Comparing SEM & TEM – Understanding the Pros and Cons
While Scanning Electron Microscopy (SEM) and Transmission Electron Microscopy (TEM) both encompass means of electron imagery, there are some key differences between the two. Firstly, the detailed, three-dimensional and topographical imaging, and the versatile information this provides, is a big reason why SEM is so effective. On the other hand, TEM uses energetic electrons to provide morphologic, compositional and crystallographic two-dimensional information on samples.
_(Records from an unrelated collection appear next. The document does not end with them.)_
(** [if (v) auction.path = v]: an absent or empty string is falsy. *)
Definition assign_if_truthy (set : string -> Auction -> Auction)
    (v : option string) (a : Auction) : Auction :=
  match v with
  | Some s => if nonempty s then set s a else a
  | None => a
  end.

(** [if (v !== undefined) auction.path = v]. *)
Definition assign_if_defined (set : string -> Auction -> Auction)
    (v : option string) (a : Auction) : Auction :=
  match v with
  | Some s => set s a
  | None => a
  end.

(** Lines 207-210. *)
Definition assign_body (body : UpdateBody) (a : Auction) : Auction :=
  assign_if_defined set_image (body_image body)
    (assign_if_truthy set_category (body_category body)
      (assign_if_truthy set_description (body_description body)
        (assign_if_truthy set_title (body_title body) a))).

(** [Auction.findById(id).populate('seller', ...).populate('highestBidder', ...)]. *)
Definition Auction_findById_populate (db : Store) (oid : N)
    : option PopulatedAuction :=
  match auctions db !! oid with
  | Some a =>
    Some {| auction_fields := a;
            seller_info := users db !! seller a;
            highestBidder_info := highestBidder a ≫= fun u => users db !! u |}
  | None => None
  end.

Definition put_auction (db : Store) (id : AuctionRef) (user : ReqUser)
    (body : UpdateBody) : Store * Response :=
  match Auction_findById db id with
  | inl error => (db, ServerError error)
  | inr None => (db, NotFound)
  | inr (Some (oid, auction_doc)) =>
    if decide (seller auction_doc ≠ user_id user ∧ role user ≠ "admin") then
      (db, NotAuthorized)
    else
      match Auction_save db oid (assign_body body auction_doc) (assign_body body) with
      | inl error => (db, ServerError error)
      | inr db' => (db', Success (Auction_findById_populate db' oid))
      end
  end.

(** ** What a commit is, and which submissions are refused *)

(** The auction [oid] holds the new price and bidder, and one bid with the
    submitted values was appended to the bid collection. *)
Definition bid_committed (db db' : Store) (oid user : N) (amt : Q) : Prop :=
  (exists a', auctions db' !! oid = Some a'
              /\ currentPrice a' = amt /\ highestBidder a' = Some user)
  /\ exists b, bids db' = bids db ++ [b]
               /\ auction b = oid /\ bidder b = user /\ amount b = amt.

(** The four refusals of lines 68-86. *)
Inductive refused (db : Store) (now : Z) (amt : Q) (oid : N) : Prop :=
  | refused_not_found :
      auctions db !! oid = None -> refused db now amt oid
  | refused_not_active a :
      auctions db !! oid = Some a -> status a ≠ active -> refused db now amt oid
  | refused_past_deadline a :
      auctions db !! oid = Some a -> endTime a < now -> refused db now amt oid
  | refused_not_above a :
      auctions db !! oid = Some a -> (amt <= currentPrice a)%Q ->
      refused db now amt oid.

(** The first check that fails, in the order of the handler. *)
Inductive first_failure (db : Store) (now : Z) (amt : Q) (oid : N) : string -> Prop :=
  | fails_not_found :
      auctions db !! oid = None ->
      first_failure db now amt oid "Auction not found"
  | fails_not_active a :
      auctions db !! oid = Some a -> status a ≠ active ->
      first_failure db now amt oid "Auction is not active"
  | fails_ended a :
      auctions db !! oid = Some a -> status a = active -> endTime a < now ->
      first_failure db now amt oid "Auction has ended"
  | fails_too_low a :
      auctions db !! oid = Some a -> status a = active -> now <= endTime a ->
      (amt <= currentPrice a)%Q ->
      first_failure db now amt oid "Bid must be higher than current price".

(** The paths of an auction that the update route has no assignment for. *)
Definition same_bidding_paths (a a' : Auction) : Prop :=
  currentPrice a' = currentPrice a /\ highestBidder a' = highestBidder a
  /\ status a' = status a /\ startingPrice a' = startingPrice a
  /\ endTime a' = endTime a /\ startTime a' = startTime a
  /\ seller a' = seller a /\ bidCount a' = bidCount a
  /\ createdAt a' = createdAt a.

(** Every stored auction passed the schema validation. *)
Definition valid_store (db : Store) : Prop :=
  forall oid a, auctions db !! oid = Some a -> Auction_validate a = true.

(** The store after an accepted bid. *)
Definition after_commit (db : Store) (oid : N) (a : Auction) (b : Bid) : Store :=
  {| auctions := <[oid := assign_bid (amount b) (bidder b) a]> (auctions db);
     bids := bids db ++ [b];
     users := users db |}.

(** The messages of the four checks. *)
Definition check_messages : list string :=
  ["Auction not found"; "Auction is not active"; "Auction has ended";
   "Bid must be higher than current price"].

(** ** A shop with one auction, used in the examples *)

(** A Bid schema with [amount: { min: 0 }]. *)
Definition amount_min_0 : BidSchema :=
  {| Bid_validate b := Qle_bool 0 (amount b) |}.

Definition lamp : Auction :=
  {| title := "Lamp"; description := "Brass lamp"; startingPrice := 100;
     currentPrice := 100; category := "Home"; image := "";
     status := active; startTime := 0; endTime := 1000; seller := 1%N;
     highestBidder := None; bidCount := 0; createdAt := 0 |}.

Definition ann : User := {| name := "Ann"; email := "ann@example.org" |}.
Definition bob : User := {| name := "Bob"; email := "bob@example.org" |}.

Definition shop : Store :=
  {| auctions := {[ 7%N := lamp ]}; bids := [];
     users := {[ 1%N := ann; 2%N := bob ]} |}.


Definition socket_of (sid user : N) : Socket :=
  {| socket_id := sid; userId := user |}.

Definition bid_on (oid : N) (amt : Q) : PlaceBidData :=
  {| auctionId := ObjectId oid; bidAmount := amt |}.

(** Two handlers for the lamp, offering 120 and 110. *)
Definition race : System :=
  {| store := shop;
     tasks := [AwaitAuctionFind (socket_of 50 2) (bid_on 7 120) 500 900%N;
               AwaitAuctionFind (socket_of 51 3) (bid_on 7 110) 501 901%N];
     log := [] |}.

(** Both handlers read the lamp before either of them writes. *)
Definition race_schedule : list nat := [0; 1; 0; 0; 0; 1; 1; 1]%nat.

(** ** [router.delete('/:id', apiLimiter, protect, ...)] *)

Inductive DeleteResponse :=
  | DeleteNotFound
  | DeleteNotAuthorized
  | DeleteServerError (error : MongooseError)
  | DeleteSuccess.

(** [Bid.deleteMany({ auction: id })]. *)
Definition Bid_deleteMany (db : Store) (oid : N) : Store :=
  with_bids (filter (fun b => auction b ≠ oid) (bids db)) db.

(** [auction.deleteOne()]. *)
Definition Auction_deleteOne (db : Store) (oid : N) : Store :=
  with_auctions (delete oid (auctions db)) db.

Definition delete_auction (db : Store) (id : AuctionRef) (user : ReqUser)
    : Store * DeleteResponse :=
  match Auction_findById db id with
  | inl error => (db, DeleteServerError error)
  | inr None => (db, DeleteNotFound)
  | inr (Some (oid, auction_doc)) =>
    if decide (seller auction_doc ≠ user_id user ∧ role user ≠ "admin") then
      (db, DeleteNotAuthorized)
    else
      (Auction_deleteOne (Bid_deleteMany db oid) oid, DeleteSuccess)
  end.

(** ** [router.post('/', apiLimiter, protect, [...], ...)] *)

(** [req.body] of a creation request.  An absent string field is the
    empty string; [None] for the price is a value that is not a float,
    [None] for the end time a value that is not an ISO 8601 date. *)
Record CreateBody := {
  new_title : string;
  new_description : string;
  new_startingPrice : option Q;
  new_category : string;
  new_image : string;
  new_endTime : option Z
}.

Inductive CreateError :=
  | SchemaError (error : MongooseError)
  | DuplicateKeyError.

Inductive CreateResponse :=
  | ValidationFailed (errors : list string)
  | BadRequest (message : string)
  | CreateServerError (error : CreateError)
  | Created (data : option PopulatedAuction).

(** The validation chains of lines 142-146, in order; [trim()] is a
    sanitizer, [notEmpty()] and [isFloat({ min: 0 })] are validators. *)
Definition create_errors (body : CreateBody) : list string :=
  (if nonempty (trim (new_title body)) then [] else ["Title is required"])
  ++ (if nonempty (trim (new_description body)) then []
      else ["Description is required"])
  ++ (match new_startingPrice body with
      | Some p => if Qle_bool 0 p then []
                  else ["Starting price must be a positive number"]
      | None => ["Starting price must be a positive number"]
      end)
  ++ (if nonempty (trim (new_category body)) then [] else ["Category is required"])
  ++ (match new_endTime body with
      | Some _ => []
      | None => ["End time must be a valid date"]
      end).

(** The document built by [Auction.create({...})]: the schema setters trim
    the three strings, the defaults give [status], [highestBidder],
    [bidCount] and the two dates ([created] is [Date.now]). *)
Definition new_auction (body_title body_description : string) (price : Q)
    (body_category body_image : string) (end_time : Z) (user : N)
    (created : Z) : Auction :=
  {| title := trim body_title; description := trim body_description;
     startingPrice := price; currentPrice := price;
     category := trim body_category; image := body_image;
     status := active; startTime := created; endTime := end_time;
     seller := user; highestBidder := None; bidCount := 0;
     createdAt := created |}.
In this article, we look at SEM imagery and its wide array of uses, as compared to another means of imaging, TEM.
What is SEM Imagery
SEM scans a focused electron beam over a surface to create an image that can be used to obtain information about the surface topography and composition. It works to produce images by scanning the sample with a high energy beam of electrons. As the electrons interact with the sample, they then produce secondary electrons, backscattered electrons and characteristic X-rays.
What are the Benefits and Disadvantages of SEM
There are a range of benefits associated with using SEM. However, depending on the information required or the type of sample, there are some disadvantages to this method of imaging as well. Before deciding on SEM, the sample type and information required should be the top consideration.
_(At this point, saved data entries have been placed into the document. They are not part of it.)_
(** C3, counterexample to the bound of one quantization step: the
    binary32 sample 65535/65536 encodes to 32766, which decodes to
    32766/32768, one and a half steps below the sample. *)
Lemma pcm_roundtrip_one_step_fails :
  ~ (forall s : Q, (-1 <= s <= 1)%Q ->
       exists d : Q,
         Audio.roundtrip s = Some [d] /\ (Qabs (s - d) <= 1 # 32768)%Q).
Proof.
  intros H.
  destruct (H (binary32 65535 (-16))) as [d [E B]].
  - split; discriminate.
  - vm_compute in E. injection E as <-.
    vm_compute in B. apply B. reflexivity.
Qed.

(** ** Projections of a trace *)

Lemma sentOf_app (a b : list Effect) : sentOf (a ++ b) = sentOf a ++ sentOf b.
Proof. unfold sentOf. now rewrite flat_map_app. Qed.

Lemma logOf_app (a b : list Effect) : logOf (a ++ b) = logOf a ++ logOf b.
Proof. unfold logOf. now rewrite flat_map_app. Qed.

Lemma consoleOf_app (a b : list Effect) :
  consoleOf (a ++ b) = consoleOf a ++ consoleOf b.
Proof. unfold consoleOf. now rewrite flat_map_app. Qed.

Lemma startsOf_app (a b : list Effect) :
  startsOf (a ++ b) = startsOf a ++ startsOf b.
Proof. unfold startsOf. now rewrite flat_map_app. Qed.

Lemma toolResponsesOf_app (a b : list Effect) :
  toolResponsesOf (a ++ b) = toolResponsesOf a ++ toolResponsesOf b.
Proof. unfold toolResponsesOf. now rewrite flat_map_app. Qed.

Lemma volumesOf_app (a b : list Effect) :
  volumesOf (a ++ b) = volumesOf a ++ volumesOf b.
Proof. unfold volumesOf. now rewrite flat_map_app. Qed.

Lemma audioBlocksOf_app (a b : list Effect) :
  audioBlocksOf (a ++ b) = audioBlocksOf a ++ audioBlocksOf b.
Proof. unfold audioBlocksOf. now rewrite flat_map_app. Qed.

Lemma releasesOf_app (a b : list Effect) :
  releasesOf (a ++ b) = releasesOf a ++ releasesOf b.
Proof. unfold releasesOf. now rewrite flat_map_app. Qed.

(** ** Correlation of calls and answers, for any service *)

Section Correlation.

Variables (State Ev : Type).
Variable step : State -> Ev -> State.
Variable responses : State -> list FunctionResponse.
Variable parked : State -> list FunctionCall.
Variable arrive : Ev -> list FunctionCall.
Variable reply : FunctionCall -> FunctionResponse.
Variable ok : State -> Prop.
Variable allowed : Ev -> Prop.

(** Each step keeps the books: what was answered plus what is still
    owed grows by the calls that arrive. *)
Hypothesis step_books :
  forall st ev, ok st -> allowed ev ->
    ok (step st ev)
    /\ Permutation
         (responses (step st ev) ++ map reply (parked (step st ev)))
         ((responses st ++ map reply (parked st)) ++ map reply (arrive ev)).


(** Draining: if firing [fire] always makes progress on a measure that
    is zero exactly when nothing is parked, then firing it often enough
    leaves nothing parked. *)
Variable fire : Ev.
Variable measure : State -> nat.

Hypothesis fire_progress :
  forall st, ok st -> (0 < measure st)%nat ->
    ok (step st fire) /\ (measure (step st fire) < measure st)%nat.


End Correlation.

(** ** Loudness *)

Section LoudnessFacts.

Lemma fold_squares_bound (data : list Q) :
  Forall (fun x => -1 <= x <= 1)%Q data ->
  forall acc : Q,
    (acc <= fold_left (fun sum x => sum + x * x) data acc
     /\ fold_left (fun sum x => sum + x * x) data acc
        <= acc + inject_Z (Z.of_nat (List.length data)))%Q.
Proof.
  induction 1 as [| x rest Hx Hrest IH]; intros acc.
  - cbn [fold_left List.length Z.of_nat]. change (inject_Z 0) with 0%Q.
    split; lra.
  - cbn [fold_left List.length]. destruct (IH (acc + x * x)%Q) as [A B].
    rewrite Nat2Z.inj_succ. unfold Z.succ. rewrite inject_Z_plus.
    change (inject_Z 1) with 1%Q.
    assert (0 <= x * x /\ x * x <= 1)%Q as [C D] by (split; nra).
    split; lra.
Qed.

Lemma sumSquares_bound (data : list Q) :
  Forall (fun x => -1 <= x <= 1)%Q data ->
  (0 <= sumSquares data
   /\ sumSquares data <= inject_Z (Z.of_nat (List.length data)))%Q.
Proof.
  intros H. destruct (fold_squares_bound data H 0) as [A B].
  unfold sumSquares. split; lra.
Qed.

Lemma stride4_Forall (P : Q -> Prop) (n : nat) :
  forall data : list Q,
    (List.length data <= n)%nat -> Forall P data -> Forall P (stride4 data).
Proof.
  induction n as [| n IH]; intros data Hn HP.
  - destruct data; [constructor | cbn in Hn; lia].
  - destruct data as [| a [| b [| c [| d rest]]]]; cbn [stride4];
      try (constructor; [now inversion HP | constructor]).
    + constructor.
    + constructor; [now inversion HP |]. apply IH.
      * cbn [List.length] in Hn. lia.
      * now do 4 (apply Forall_inv_tail in HP).
Qed.

Lemma stride4_length (n : nat) :
  forall data : list Q,
    List.length data = (4 * n)%nat -> List.length (stride4 data) = n.
Proof.
  induction n as [| n IH]; intros data Hn.
  - destruct data; [reflexivity | cbn in Hn; lia].
  - destruct data as [| a [| b [| c [| d rest]]]]; cbn [List.length] in Hn;
      try lia.
    cbn [stride4 List.length]. f_equal. apply IH. lia.
Qed.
The power of SEM cannot be underestimated. The process by which the focused beam of electrons creates a magnified image is so advanced that the magnification is anywhere between 10 and 1,000,000 times. As such, it is a key tool for basic research, as well as quality control and failure analysis.
The Phenom Pharos Desktop Scanning Electron Microscope is an affordable desktop SEM that uses a Field Emission Gun (FEG) source commonly only found in larger, more expensive SEM systems housed in Microscopy centers in major Universities. Designed for ease of use, the Phenom Pharos is superfast, enabling imaging in less than 30 seconds after sample loading, and it delivers crisp, high resolution imaging (<3nm) with elemental analysis.
SEM allows for the examination of samples such as metals, alloys and ceramics, as well as polymers and biological materials. It’s practical for sample imaging needed for forensic investigations, biological sciences, soil and rock sampling, and medical science.
In short, if the aim of sample imaging is to examine a relatively large area for surface details and composition, SEM is ideal.
Due to the nature of the technique and the way it processes samples, a disadvantage of SEM is the fact that it cannot image wet samples as they may be damaged by the vacuum required during operation.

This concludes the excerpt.